• [TASK STATEMENT] What lines of the data hold the string "between"? Copy them all.

• [INPUT RECORDS]
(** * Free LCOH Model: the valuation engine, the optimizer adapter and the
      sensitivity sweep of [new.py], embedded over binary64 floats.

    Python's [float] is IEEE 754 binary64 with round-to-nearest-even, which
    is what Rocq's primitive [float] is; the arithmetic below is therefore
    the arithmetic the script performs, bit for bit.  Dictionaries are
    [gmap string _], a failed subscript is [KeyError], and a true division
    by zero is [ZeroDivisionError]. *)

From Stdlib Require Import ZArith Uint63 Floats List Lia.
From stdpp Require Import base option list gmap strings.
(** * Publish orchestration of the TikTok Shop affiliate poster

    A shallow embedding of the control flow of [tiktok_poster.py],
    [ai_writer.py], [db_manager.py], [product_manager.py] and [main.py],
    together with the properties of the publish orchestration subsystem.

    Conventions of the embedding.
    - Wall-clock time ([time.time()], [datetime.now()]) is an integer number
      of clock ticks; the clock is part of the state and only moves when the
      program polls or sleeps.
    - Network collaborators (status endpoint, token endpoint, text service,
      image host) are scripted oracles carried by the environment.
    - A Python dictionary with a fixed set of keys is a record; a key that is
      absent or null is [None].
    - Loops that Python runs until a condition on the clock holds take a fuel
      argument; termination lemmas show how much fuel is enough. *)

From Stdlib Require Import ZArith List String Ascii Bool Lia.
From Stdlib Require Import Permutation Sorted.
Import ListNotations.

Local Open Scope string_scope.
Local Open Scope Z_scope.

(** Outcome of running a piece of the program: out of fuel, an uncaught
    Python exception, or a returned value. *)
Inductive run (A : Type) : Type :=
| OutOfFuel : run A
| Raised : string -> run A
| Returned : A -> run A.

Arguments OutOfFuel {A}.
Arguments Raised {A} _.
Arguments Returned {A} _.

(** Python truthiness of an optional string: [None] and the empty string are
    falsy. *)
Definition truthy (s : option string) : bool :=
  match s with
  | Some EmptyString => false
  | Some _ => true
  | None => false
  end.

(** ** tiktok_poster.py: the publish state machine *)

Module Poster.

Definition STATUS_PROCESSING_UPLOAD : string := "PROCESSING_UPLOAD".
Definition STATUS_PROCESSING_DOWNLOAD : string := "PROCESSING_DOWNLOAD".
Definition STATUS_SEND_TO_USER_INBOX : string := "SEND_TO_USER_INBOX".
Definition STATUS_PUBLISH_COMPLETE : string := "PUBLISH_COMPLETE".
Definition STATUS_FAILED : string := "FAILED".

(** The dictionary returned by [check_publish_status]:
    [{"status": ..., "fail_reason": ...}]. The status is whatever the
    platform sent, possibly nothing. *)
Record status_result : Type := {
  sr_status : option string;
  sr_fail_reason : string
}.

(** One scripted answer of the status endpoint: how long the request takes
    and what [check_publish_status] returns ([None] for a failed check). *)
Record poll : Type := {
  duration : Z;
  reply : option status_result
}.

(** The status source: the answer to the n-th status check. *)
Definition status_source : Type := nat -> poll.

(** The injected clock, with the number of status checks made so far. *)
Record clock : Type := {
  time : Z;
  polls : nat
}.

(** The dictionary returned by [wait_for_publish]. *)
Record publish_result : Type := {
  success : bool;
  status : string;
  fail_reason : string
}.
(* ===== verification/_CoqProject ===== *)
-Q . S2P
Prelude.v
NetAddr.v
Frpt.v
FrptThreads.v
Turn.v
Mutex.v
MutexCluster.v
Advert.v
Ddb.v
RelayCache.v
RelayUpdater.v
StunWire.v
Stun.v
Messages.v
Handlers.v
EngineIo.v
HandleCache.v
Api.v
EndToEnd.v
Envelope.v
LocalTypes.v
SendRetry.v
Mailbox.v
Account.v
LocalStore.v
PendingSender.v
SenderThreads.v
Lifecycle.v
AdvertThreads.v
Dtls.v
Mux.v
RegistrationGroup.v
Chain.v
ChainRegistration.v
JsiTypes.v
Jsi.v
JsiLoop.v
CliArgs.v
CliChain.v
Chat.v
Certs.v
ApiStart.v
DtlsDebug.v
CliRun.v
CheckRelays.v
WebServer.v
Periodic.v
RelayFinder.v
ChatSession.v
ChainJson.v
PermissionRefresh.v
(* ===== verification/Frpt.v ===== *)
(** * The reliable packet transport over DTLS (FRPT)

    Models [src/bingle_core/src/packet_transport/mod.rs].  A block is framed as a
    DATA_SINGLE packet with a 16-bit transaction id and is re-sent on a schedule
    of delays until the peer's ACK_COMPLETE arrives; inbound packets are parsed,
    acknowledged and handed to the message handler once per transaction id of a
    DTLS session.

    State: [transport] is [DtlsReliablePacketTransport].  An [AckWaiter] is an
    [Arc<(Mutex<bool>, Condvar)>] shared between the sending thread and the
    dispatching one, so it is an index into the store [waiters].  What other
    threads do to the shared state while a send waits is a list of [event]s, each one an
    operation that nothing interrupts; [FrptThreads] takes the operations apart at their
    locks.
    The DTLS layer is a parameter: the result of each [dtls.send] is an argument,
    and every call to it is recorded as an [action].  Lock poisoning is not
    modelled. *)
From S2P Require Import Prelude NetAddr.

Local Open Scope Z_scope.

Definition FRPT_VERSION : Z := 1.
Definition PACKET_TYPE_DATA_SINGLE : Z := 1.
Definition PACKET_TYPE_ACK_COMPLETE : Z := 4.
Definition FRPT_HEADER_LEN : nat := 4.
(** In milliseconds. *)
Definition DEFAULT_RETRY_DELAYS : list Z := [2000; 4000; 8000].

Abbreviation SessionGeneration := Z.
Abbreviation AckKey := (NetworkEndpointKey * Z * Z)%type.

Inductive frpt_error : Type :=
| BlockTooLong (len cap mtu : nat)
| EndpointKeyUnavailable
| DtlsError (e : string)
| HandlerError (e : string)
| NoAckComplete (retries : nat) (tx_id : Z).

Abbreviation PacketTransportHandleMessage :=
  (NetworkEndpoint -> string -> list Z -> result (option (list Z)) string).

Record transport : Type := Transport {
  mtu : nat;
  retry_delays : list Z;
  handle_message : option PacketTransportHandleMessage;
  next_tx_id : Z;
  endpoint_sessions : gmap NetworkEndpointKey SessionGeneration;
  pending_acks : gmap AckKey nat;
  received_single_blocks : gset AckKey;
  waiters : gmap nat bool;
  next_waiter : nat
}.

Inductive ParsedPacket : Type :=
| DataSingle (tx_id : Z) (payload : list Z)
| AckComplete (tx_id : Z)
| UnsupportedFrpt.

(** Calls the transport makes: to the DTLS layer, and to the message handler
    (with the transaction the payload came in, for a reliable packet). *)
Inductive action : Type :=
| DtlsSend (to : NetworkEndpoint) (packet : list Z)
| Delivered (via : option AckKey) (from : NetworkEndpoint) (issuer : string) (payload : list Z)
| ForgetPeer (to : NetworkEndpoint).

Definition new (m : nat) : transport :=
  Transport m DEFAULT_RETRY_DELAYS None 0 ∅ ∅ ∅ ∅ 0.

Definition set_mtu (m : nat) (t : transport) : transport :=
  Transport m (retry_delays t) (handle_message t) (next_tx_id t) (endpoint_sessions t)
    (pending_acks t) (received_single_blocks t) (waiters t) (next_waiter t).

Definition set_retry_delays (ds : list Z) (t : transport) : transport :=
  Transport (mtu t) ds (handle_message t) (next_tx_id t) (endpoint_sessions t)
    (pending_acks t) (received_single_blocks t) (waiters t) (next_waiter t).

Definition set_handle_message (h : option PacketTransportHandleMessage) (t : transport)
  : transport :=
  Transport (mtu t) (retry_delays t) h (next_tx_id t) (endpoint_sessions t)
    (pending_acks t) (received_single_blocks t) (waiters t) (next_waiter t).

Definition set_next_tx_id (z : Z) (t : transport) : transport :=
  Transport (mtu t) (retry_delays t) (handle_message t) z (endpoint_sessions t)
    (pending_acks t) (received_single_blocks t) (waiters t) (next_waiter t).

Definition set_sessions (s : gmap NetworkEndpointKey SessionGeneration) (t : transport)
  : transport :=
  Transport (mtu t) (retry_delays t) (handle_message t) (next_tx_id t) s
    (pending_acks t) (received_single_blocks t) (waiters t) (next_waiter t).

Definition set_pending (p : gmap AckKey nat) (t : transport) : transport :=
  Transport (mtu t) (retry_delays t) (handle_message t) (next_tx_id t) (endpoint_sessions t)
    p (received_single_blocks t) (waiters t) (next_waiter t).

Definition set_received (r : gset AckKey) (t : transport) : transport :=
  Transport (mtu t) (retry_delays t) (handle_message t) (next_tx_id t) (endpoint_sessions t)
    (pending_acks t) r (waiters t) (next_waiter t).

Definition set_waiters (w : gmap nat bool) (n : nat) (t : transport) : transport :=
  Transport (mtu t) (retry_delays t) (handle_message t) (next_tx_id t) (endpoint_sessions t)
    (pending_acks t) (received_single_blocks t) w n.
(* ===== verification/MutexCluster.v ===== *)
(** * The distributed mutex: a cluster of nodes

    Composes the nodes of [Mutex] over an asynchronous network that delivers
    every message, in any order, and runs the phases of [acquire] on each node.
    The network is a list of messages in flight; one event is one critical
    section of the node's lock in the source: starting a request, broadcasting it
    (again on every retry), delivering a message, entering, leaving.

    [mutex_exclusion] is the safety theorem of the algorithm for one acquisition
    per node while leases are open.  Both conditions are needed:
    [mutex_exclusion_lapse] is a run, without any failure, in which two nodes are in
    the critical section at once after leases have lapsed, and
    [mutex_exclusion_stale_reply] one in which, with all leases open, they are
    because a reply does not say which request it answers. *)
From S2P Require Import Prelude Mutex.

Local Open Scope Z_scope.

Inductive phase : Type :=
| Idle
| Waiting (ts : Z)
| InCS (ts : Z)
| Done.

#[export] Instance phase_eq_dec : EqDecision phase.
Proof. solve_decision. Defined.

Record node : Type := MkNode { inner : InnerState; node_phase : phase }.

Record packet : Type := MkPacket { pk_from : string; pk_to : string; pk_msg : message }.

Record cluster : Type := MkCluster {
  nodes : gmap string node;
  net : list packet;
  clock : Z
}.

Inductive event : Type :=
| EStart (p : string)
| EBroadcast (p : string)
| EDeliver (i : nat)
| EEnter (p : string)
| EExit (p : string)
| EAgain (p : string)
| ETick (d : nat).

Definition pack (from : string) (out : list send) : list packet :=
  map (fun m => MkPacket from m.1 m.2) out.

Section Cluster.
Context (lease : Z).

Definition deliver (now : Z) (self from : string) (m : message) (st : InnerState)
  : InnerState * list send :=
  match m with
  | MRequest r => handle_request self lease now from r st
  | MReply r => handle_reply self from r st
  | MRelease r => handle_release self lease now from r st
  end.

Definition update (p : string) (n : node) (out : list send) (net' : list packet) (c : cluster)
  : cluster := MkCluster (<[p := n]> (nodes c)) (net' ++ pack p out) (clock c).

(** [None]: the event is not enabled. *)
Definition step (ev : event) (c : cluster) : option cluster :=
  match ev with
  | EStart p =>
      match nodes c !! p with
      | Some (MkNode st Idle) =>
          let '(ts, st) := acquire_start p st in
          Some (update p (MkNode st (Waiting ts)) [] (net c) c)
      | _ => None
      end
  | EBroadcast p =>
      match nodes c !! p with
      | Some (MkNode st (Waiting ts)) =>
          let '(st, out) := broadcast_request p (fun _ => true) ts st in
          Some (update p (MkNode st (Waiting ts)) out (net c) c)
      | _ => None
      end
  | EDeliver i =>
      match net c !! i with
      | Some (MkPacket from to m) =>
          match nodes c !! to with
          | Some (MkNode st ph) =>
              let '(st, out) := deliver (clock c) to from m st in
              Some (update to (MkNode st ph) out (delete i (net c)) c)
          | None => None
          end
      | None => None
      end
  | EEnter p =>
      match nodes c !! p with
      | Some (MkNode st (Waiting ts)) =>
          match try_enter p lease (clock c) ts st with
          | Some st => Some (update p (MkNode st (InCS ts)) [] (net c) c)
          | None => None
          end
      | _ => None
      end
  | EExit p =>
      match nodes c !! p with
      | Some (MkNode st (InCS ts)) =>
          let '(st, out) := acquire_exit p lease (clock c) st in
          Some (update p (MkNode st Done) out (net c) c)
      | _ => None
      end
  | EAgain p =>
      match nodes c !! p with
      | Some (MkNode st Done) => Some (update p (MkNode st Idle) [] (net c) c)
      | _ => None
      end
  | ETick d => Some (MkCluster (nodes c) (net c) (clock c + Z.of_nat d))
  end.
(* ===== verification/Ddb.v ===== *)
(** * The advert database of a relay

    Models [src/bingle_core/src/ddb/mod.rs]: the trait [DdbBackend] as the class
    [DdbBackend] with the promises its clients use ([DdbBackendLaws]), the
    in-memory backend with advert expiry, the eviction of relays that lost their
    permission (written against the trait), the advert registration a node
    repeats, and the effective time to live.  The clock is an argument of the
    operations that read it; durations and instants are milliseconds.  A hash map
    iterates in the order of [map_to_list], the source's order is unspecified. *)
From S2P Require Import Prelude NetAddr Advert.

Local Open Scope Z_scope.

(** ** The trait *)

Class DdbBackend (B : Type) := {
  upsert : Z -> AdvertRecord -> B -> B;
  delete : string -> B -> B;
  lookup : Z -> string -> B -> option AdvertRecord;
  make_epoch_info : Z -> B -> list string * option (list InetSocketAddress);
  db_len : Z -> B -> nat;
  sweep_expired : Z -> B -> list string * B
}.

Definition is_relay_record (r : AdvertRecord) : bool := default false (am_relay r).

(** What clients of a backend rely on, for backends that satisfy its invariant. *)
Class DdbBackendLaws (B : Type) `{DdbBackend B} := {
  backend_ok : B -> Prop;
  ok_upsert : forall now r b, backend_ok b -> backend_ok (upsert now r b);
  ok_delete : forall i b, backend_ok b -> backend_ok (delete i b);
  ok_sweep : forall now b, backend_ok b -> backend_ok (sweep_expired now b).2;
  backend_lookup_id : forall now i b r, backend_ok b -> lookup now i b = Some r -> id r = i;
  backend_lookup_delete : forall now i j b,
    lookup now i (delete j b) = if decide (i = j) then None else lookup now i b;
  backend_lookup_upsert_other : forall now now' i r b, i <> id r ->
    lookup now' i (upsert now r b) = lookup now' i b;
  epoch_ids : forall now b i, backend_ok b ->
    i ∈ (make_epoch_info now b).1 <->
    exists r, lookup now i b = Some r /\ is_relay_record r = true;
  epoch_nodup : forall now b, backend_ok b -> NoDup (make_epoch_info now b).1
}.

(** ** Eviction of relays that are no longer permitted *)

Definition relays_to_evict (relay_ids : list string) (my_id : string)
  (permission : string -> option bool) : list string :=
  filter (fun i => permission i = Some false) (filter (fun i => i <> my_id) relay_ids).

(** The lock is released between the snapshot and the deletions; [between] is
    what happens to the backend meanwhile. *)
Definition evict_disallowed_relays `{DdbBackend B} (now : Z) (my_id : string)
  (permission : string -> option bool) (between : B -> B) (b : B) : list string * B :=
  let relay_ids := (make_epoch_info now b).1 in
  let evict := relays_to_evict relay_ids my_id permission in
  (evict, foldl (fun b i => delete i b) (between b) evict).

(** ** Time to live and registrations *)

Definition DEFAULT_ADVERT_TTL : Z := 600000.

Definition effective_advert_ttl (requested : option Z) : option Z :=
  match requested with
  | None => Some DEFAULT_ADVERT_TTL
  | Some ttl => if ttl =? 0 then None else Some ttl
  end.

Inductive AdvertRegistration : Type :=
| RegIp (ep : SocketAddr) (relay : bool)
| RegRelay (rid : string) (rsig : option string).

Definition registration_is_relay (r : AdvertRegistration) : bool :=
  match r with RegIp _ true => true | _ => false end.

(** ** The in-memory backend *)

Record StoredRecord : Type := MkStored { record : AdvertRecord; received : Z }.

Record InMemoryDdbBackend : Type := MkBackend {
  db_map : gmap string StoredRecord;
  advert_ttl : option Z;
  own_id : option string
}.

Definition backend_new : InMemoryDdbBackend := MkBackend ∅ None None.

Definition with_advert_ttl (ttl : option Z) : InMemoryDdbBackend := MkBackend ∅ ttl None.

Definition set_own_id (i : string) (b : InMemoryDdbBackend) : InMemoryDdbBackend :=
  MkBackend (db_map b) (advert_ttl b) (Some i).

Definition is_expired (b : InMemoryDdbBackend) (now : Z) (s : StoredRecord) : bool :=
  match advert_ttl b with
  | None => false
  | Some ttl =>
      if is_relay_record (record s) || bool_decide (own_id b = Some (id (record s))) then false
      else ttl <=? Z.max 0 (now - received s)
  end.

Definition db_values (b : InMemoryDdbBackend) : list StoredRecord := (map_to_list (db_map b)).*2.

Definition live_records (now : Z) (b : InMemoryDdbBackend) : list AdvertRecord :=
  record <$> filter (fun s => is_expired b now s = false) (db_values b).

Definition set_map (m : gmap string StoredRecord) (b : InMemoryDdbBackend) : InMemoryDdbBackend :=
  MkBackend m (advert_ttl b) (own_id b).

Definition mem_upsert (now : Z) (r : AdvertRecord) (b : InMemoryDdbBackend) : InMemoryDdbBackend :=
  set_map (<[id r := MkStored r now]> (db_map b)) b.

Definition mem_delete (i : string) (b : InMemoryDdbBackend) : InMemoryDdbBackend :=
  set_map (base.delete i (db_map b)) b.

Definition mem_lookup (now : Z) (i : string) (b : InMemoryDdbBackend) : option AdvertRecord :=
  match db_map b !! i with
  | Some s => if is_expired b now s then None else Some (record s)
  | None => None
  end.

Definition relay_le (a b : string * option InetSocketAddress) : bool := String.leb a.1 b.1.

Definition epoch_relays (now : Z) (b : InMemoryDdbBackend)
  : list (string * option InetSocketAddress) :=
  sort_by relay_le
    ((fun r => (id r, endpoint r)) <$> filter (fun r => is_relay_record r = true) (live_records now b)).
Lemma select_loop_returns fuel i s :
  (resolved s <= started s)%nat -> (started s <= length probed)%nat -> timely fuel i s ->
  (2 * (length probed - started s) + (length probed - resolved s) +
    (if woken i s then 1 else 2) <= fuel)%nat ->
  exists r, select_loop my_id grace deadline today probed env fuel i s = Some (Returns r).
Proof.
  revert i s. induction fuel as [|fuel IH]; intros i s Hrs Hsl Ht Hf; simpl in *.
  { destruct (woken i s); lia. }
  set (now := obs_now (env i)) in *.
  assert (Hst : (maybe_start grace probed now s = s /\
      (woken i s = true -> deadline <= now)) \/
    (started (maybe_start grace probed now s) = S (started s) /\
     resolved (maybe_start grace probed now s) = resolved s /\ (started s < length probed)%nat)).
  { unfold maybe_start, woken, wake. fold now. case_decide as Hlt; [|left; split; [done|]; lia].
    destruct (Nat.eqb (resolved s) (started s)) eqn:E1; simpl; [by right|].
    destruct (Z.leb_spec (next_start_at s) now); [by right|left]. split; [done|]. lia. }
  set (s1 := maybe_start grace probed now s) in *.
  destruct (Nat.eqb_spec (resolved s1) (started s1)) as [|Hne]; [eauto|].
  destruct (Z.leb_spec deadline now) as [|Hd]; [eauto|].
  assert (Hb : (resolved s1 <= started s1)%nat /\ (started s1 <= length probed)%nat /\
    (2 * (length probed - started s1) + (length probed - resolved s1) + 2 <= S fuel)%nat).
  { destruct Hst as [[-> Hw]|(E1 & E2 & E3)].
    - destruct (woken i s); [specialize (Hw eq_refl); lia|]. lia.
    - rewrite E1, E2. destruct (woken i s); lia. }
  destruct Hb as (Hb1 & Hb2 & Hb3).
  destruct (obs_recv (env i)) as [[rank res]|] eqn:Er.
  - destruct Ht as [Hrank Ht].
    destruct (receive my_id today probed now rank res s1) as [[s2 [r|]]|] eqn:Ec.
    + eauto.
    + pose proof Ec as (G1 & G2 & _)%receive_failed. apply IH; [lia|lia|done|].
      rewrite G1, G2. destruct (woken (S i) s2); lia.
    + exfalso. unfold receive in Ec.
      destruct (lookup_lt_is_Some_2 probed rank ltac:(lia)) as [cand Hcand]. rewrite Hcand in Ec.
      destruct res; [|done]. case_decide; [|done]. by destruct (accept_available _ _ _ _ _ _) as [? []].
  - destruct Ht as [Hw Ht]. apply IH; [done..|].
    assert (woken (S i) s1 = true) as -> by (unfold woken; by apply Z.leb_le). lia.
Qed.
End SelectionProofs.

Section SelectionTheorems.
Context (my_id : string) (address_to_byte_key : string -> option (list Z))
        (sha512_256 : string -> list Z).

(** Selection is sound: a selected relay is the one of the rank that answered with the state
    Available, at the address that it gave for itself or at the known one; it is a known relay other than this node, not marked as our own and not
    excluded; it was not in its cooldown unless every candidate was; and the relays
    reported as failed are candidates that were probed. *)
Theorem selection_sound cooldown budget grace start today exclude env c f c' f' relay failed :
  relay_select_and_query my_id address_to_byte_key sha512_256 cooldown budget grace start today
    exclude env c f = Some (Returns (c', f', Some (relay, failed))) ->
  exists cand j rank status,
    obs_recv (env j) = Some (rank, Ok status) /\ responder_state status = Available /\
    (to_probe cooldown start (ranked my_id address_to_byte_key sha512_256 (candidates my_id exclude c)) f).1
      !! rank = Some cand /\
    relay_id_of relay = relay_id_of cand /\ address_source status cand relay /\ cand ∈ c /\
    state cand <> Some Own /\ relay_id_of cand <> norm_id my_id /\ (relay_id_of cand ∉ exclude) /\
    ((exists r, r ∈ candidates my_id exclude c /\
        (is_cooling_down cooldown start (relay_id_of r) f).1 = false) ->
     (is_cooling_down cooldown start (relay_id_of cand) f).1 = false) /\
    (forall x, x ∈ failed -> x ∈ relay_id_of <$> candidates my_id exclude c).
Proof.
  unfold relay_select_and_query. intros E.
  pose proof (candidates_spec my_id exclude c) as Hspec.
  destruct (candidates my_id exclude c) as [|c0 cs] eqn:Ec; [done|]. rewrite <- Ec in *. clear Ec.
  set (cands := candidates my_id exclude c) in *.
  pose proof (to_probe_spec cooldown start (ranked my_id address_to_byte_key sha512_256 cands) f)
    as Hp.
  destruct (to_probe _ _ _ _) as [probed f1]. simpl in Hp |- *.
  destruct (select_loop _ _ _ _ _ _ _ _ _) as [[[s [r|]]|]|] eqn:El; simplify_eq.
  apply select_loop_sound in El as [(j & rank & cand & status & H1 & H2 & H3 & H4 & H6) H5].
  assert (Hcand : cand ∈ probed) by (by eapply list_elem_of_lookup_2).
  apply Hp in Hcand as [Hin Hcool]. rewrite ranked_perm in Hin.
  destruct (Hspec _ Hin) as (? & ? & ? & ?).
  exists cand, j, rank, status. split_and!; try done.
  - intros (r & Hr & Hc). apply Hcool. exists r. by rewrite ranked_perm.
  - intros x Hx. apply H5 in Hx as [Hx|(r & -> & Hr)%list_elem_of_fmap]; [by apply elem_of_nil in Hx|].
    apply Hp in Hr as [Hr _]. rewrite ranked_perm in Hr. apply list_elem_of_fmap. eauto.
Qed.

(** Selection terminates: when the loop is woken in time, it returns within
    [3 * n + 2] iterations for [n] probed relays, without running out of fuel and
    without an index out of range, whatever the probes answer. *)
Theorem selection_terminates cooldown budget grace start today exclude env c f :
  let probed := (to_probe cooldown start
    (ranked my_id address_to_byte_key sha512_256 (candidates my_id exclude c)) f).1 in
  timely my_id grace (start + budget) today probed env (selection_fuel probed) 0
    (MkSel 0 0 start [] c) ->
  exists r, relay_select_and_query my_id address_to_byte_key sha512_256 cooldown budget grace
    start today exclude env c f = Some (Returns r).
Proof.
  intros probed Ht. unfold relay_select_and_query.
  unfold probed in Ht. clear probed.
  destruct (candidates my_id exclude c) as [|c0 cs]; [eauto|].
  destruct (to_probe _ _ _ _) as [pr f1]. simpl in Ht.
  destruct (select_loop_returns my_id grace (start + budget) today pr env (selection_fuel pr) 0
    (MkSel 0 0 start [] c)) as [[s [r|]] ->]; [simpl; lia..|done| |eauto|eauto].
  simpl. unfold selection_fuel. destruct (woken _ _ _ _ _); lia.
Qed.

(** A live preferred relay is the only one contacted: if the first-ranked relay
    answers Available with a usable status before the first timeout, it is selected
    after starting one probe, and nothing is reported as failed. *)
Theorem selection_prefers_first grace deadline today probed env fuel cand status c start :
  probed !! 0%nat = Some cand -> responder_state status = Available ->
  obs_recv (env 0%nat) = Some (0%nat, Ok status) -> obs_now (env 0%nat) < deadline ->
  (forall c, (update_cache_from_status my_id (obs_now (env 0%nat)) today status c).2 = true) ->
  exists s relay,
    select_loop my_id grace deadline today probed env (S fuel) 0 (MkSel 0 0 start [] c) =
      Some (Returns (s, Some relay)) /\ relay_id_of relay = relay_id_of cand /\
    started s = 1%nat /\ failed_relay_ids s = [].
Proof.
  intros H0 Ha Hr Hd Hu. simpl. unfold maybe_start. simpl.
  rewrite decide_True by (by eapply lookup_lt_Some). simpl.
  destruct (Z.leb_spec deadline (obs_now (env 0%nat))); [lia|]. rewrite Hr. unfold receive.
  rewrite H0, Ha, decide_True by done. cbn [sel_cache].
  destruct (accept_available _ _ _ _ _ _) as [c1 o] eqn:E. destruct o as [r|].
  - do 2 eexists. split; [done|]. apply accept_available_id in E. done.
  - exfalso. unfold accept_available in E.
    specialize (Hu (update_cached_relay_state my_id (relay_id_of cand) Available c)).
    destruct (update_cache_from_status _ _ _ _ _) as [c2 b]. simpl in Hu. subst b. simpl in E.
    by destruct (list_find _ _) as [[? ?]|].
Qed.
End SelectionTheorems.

• [RESPONSE AREA]
    [Arc<(Mutex<bool>, Condvar)>] shared between the sending thread and the
(** The lock is released between the snapshot and the deletions; [between] is
  (permission : string -> option bool) (between : B -> B) (b : B) : list string * B :=
  (evict, foldl (fun b i => delete i b) (between b) evict).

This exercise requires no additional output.